Technology | Media | Telecommunications

Saturday, November 01, 2008

Easily Convert Old Analog Video to Digital

If you were an early-adopter of video camcorders -- like me -- then you probably have a significant amount of personal video content trapped on VHS video tape. Perhaps you have also used your camcorder for business purposes, capturing training sessions, seminar presentations, etc.

In the past, the choices to convert your video to a format that you could use on your computer, and ultimately make it available online, were limited by your technical skills. While video capture cards that insert into a desktop PC slot have been available for years – this approach was not user-friendly for mainstream consumers.

The alternative was cost-prohibitive. I've used professional video transfer services, but due to the processing fee I've only converted a small amount of my analog video content to a digital format. I recently had a situation where I needed to convert and enhance very old video content.

I decided to try a do-it-yourself solution that promised to be easier to embrace, and I was not disappointed by the results. Armed with the Dazzle Video Creator Plus, available from Pinnacle Systems Inc., I put the promise of ease-of-use to the test.

This is a multifaceted solution to transfer and share your videos either on a DVD, or export your video content to an iPod, PSP -- and of course upload it to YouTube or similar online platforms.

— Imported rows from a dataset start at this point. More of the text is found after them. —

(** C9: on ["1.2345678"], whose six-decimal truncation is [1234567], the
    parser returns [234568]: the seventh and eighth digits contribute
    nothing, as on ["1.234567"], but the whole part is added as it stands
    to the scaled fraction, where a number without ['.'] is multiplied by
    [1000000]. *)
Theorem parseCoordinateValue_whole_part_not_scaled :
  parseCoordinateValue "1.2345678" = Ok 234568
  /\ parseCoordinateValue "1.234567" = Ok 234568
  /\ parseCoordinateValue "0.2345678" = Ok 234567
  /\ parseCoordinateValue "1" = Ok 1000000
  /\ parseCoordinate "35.6895,139.6917" = Ok (mkCoordinate 689535 691839).
Proof. repeat split; reflexivity. Qed.

(** * Further properties of the contract *)

(** ** The square root *)

(** One turn of Newton's iteration from any positive [w] stays at or above
    the integer square root. *)
Lemma newton_above_sqrt (z w : N) :
  (1 <= w)%N -> (N.sqrt z <= (z / w + w) / 2)%N.
Proof.
  intros Hw.
  pose proof (N.sqrt_spec' z) as [Hs _].
  apply N.div_le_lower_bound; [lia|].
  pose proof (N.mul_succ_div_gt z w ltac:(lia)) as Hq.
  set (s := N.sqrt z) in *. set (q := (z / w)%N) in *.
  destruct (N.le_gt_cases (2 * s) (q + w)) as [H|H]; [exact H|exfalso].
  assert (H1 : (w * (q + 1 + w) <= w * (2 * s))%N)
    by (apply N.mul_le_mono_l; lia).
  clearbody s q.
  assert (H2 : (s * s + w * w < 2 * s * w)%N) by nia.
  clear - H2.
  pose proof (Z.square_nonneg (Z.of_N s - Z.of_N w)) as H3.
  lia.
Qed.

(** From a [w] at or above the root, with [y] the next iterate, the loop
    ends on the integer square root, without panic. *)
Lemma sqrtLoop_floor (z y w : N) :
  (1 <= w <= z)%N -> Z.of_N z <= max_int256 -> (N.sqrt z <= w)%N ->
  y = ((z / w + w) / 2)%N ->
  sqrtLoop z y w = Ok (N.sqrt z).
Proof.
  funelim (sqrtLoop z y w); intros Hw Hz Hs Hy.
  - pose proof (proj1 (N.ltb_lt _ _) Hlt) as Hyw.
    assert (Hsy : (N.sqrt z <= y)%N) by (subst y; apply newton_above_sqrt; lia).
    assert (Hs1 : (1 <= N.sqrt z)%N) by (apply N.sqrt_le_square; lia).
    destruct (N.eqb_spec y 0) as [Hy0|_]; [lia|].
    assert (Hq : (z / y <= z)%N) by (apply N.Div0.div_le_upper_bound; nia).
    destruct (Z.leb_spec (Z.of_N (z / y + y)) max_uint256) as [_|Hbig];
      [|unfold max_int256, max_uint256 in *; lia].
    match goal with IH : _ -> _ -> _ -> _ -> sqrtLoop _ _ _ = _ |- _ => apply IH end;
      try lia; reflexivity.
  - pose proof (proj1 (N.ltb_ge _ _) e) as Hyw.
    f_equal. apply N.le_antisymm; [|assumption].
    apply N.sqrt_le_square.
    subst y.
    assert (H2 : (2 * w <= z / w + w)%N).
    { pose proof (N.Div0.mul_div_le (z / w + w) 2). lia. }
    assert (Hwq : (w <= z / w)%N) by lia.
    pose proof (N.Div0.mul_div_le z w). nia.
Qed.

Lemma sqrt_is_floor (x : Z) :
  min_int256 <= x <= max_int256 ->
  sqrt x = Ok (Z.sqrt x)
  /\ (0 <= x -> Z.sqrt x * Z.sqrt x <= x < (Z.sqrt x + 1) * (Z.sqrt x + 1))
  /\ (x <= 0 -> Z.sqrt x = 0).
Proof.
  intros Hx. split; [|split].
  - unfold sqrt. destruct (Z.leb_spec x 0) as [Hle|Hgt].
    + f_equal. destruct (Z.eq_dec x 0) as [->|Hne]; [reflexivity|].
      symmetry. apply Z.sqrt_neg. lia.
    + assert (Hu : toUint256 x = x).
      { unfold toUint256. apply Z.mod_small. unfold max_int256 in Hx. lia. }
      rewrite Hu. unfold addU, uint256.
      destruct (Z.leb_spec 0 (x + 1)); [|lia].
      destruct (Z.leb_spec (x + 1) max_uint256);
        [|unfold max_int256, max_uint256 in *; lia].
      cbn [andb bind].
      rewrite (sqrtLoop_floor (Z.to_N x) (Z.to_N ((x + 1) / 2)) (Z.to_N x)).
      * cbn [bind]. f_equal.
        assert (Hs : Z.of_N (N.sqrt (Z.to_N x)) = Z.sqrt x).
        { rewrite <- (Z2N.id x) at 2 by lia.
          destruct (Z.to_N x); [reflexivity|]. simpl. reflexivity. }
        rewrite Hs. unfold toInt256.
        pose proof (Z.sqrt_le_lin x ltac:(lia)).
        destruct (Z.leb_spec (Z.sqrt x) max_int256); lia.
      * lia.
      * lia.
      * apply N.sqrt_le_lin.
      * rewrite Z2N.inj_div by lia. rewrite Z2N.inj_add by lia.
        rewrite N.div_same by lia. f_equal. lia.
  - intros H0. pose proof (Z.sqrt_spec x H0) as Hs. cbv zeta in Hs. lia.
  - intros H0. destruct (Z.eq_dec x 0) as [->|Hne]; [reflexivity|].
    apply Z.sqrt_neg. lia.
Qed.

(** X1: [sqrt] never panics on a signed word; it returns 0 on a value that
    is not positive and the integer square root on the others, the number
    [r] with [r * r <= x < (r + 1) * (r + 1)]. *)
Theorem sqrt_is_integer_square_root (x : Z) :
  min_int256 <= x <= max_int256 ->
  sqrt x = Ok (Z.sqrt x)
  /\ (0 <= x -> Z.sqrt x * Z.sqrt x <= x < (Z.sqrt x + 1) * (Z.sqrt x + 1))
  /\ (x <= 0 -> Z.sqrt x = 0).
Proof. apply sqrt_is_floor. Qed.

Lemma sqrt_is_integer_square_root_example :
  sqrt 1000000 = Ok (Z.sqrt 1000000)
  /\ (0 <= 1000000 ->
      Z.sqrt 1000000 * Z.sqrt 1000000 <= 1000000
      < (Z.sqrt 1000000 + 1) * (Z.sqrt 1000000 + 1))
  /\ (1000000 <= 0 -> Z.sqrt 1000000 = 0).
Proof.
  apply (sqrt_is_integer_square_root 1000000). vm_compute. split; discriminate.
Defined.

(** ** The estimator on nominal coordinates *)

Lemma square_bound (a b : Z) : Z.abs a <= b -> 0 <= a * a <= b * b.
Proof.
  intros H. rewrite <- (Z.abs_square a). pose proof (Z.abs_nonneg a).
  split; [apply Z.mul_nonneg_nonneg; assumption|].
  apply Z.mul_le_mono_nonneg; lia.
Qed.

Lemma toRadians_in_range (deg : Z) :
  min_int256 <= deg * 3141592 <= max_int256 ->
  toRadians deg = Ok (radiansOf deg).
Proof.
  intros H. unfold toRadians, radiansOf, mulI.
  rewrite int256_ok by assumption. cbn [bind].
  change (int256 (180 * precision)) with (Ok 180000000). cbn [bind].
  now rewrite divI_pos by (assumption || lia).
Qed.

Lemma radiansOf_bound (deg bound : Z) :
  Z.abs deg <= bound -> Z.abs (radiansOf deg) * 180000000 <= bound * 3141592.
Proof.
  intros H. unfold radiansOf, precision.
  Z.to_euclidean_division_equations. lia.
Qed.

Visit the Pinnacle web site to learn more about all the features and specifications. Here's a brief summary of what it does, and how it enabled me to accomplish my objective to quickly transfer video.

The product package contains a small external device that connects to most PCs with a standard high-speed USB 2.0 port. It also includes a software bundle of their instant DVD recorder, and the very capable Pinnacle Studio. A step-by-step quick start guide is included -- although I didn't need it (it's a fairly intuitive installation process).

After I installed the software, connected the DVC 107 device to the USP port on my notebook PC, and then connected the video and audio cables from my VCR to the device, I was all set.

For my application, Pinnacle Studio 12 has three basic process steps – capture, edit and make movie. I created my first project, an initial experiment, in minutes. If you have used Windows Movie Maker previously, then you will likely have the same reaction that I did -- this is not rocket science.

When you're transferring from old video tape you will want to "enhance" your content before you turn it into a finished project. The Edit function enables you to adjust the volume for each individual segment, or the whole project. It also gives you the option to auto-correct the color, and adjust the brightness of individual video segments.

In summary, I successfully converted 20 year-old video recordings into usable digital video files that I'm now able to re-purpose in a number of different ways. I highly recommend this product for any small business owner who is ready to explore the full potential of this creative communication and entertainment medium.

Again, this is a video solution that's capable of a multitude of different applications. I've shared just one. Pinnacle has several customer testimonials available online.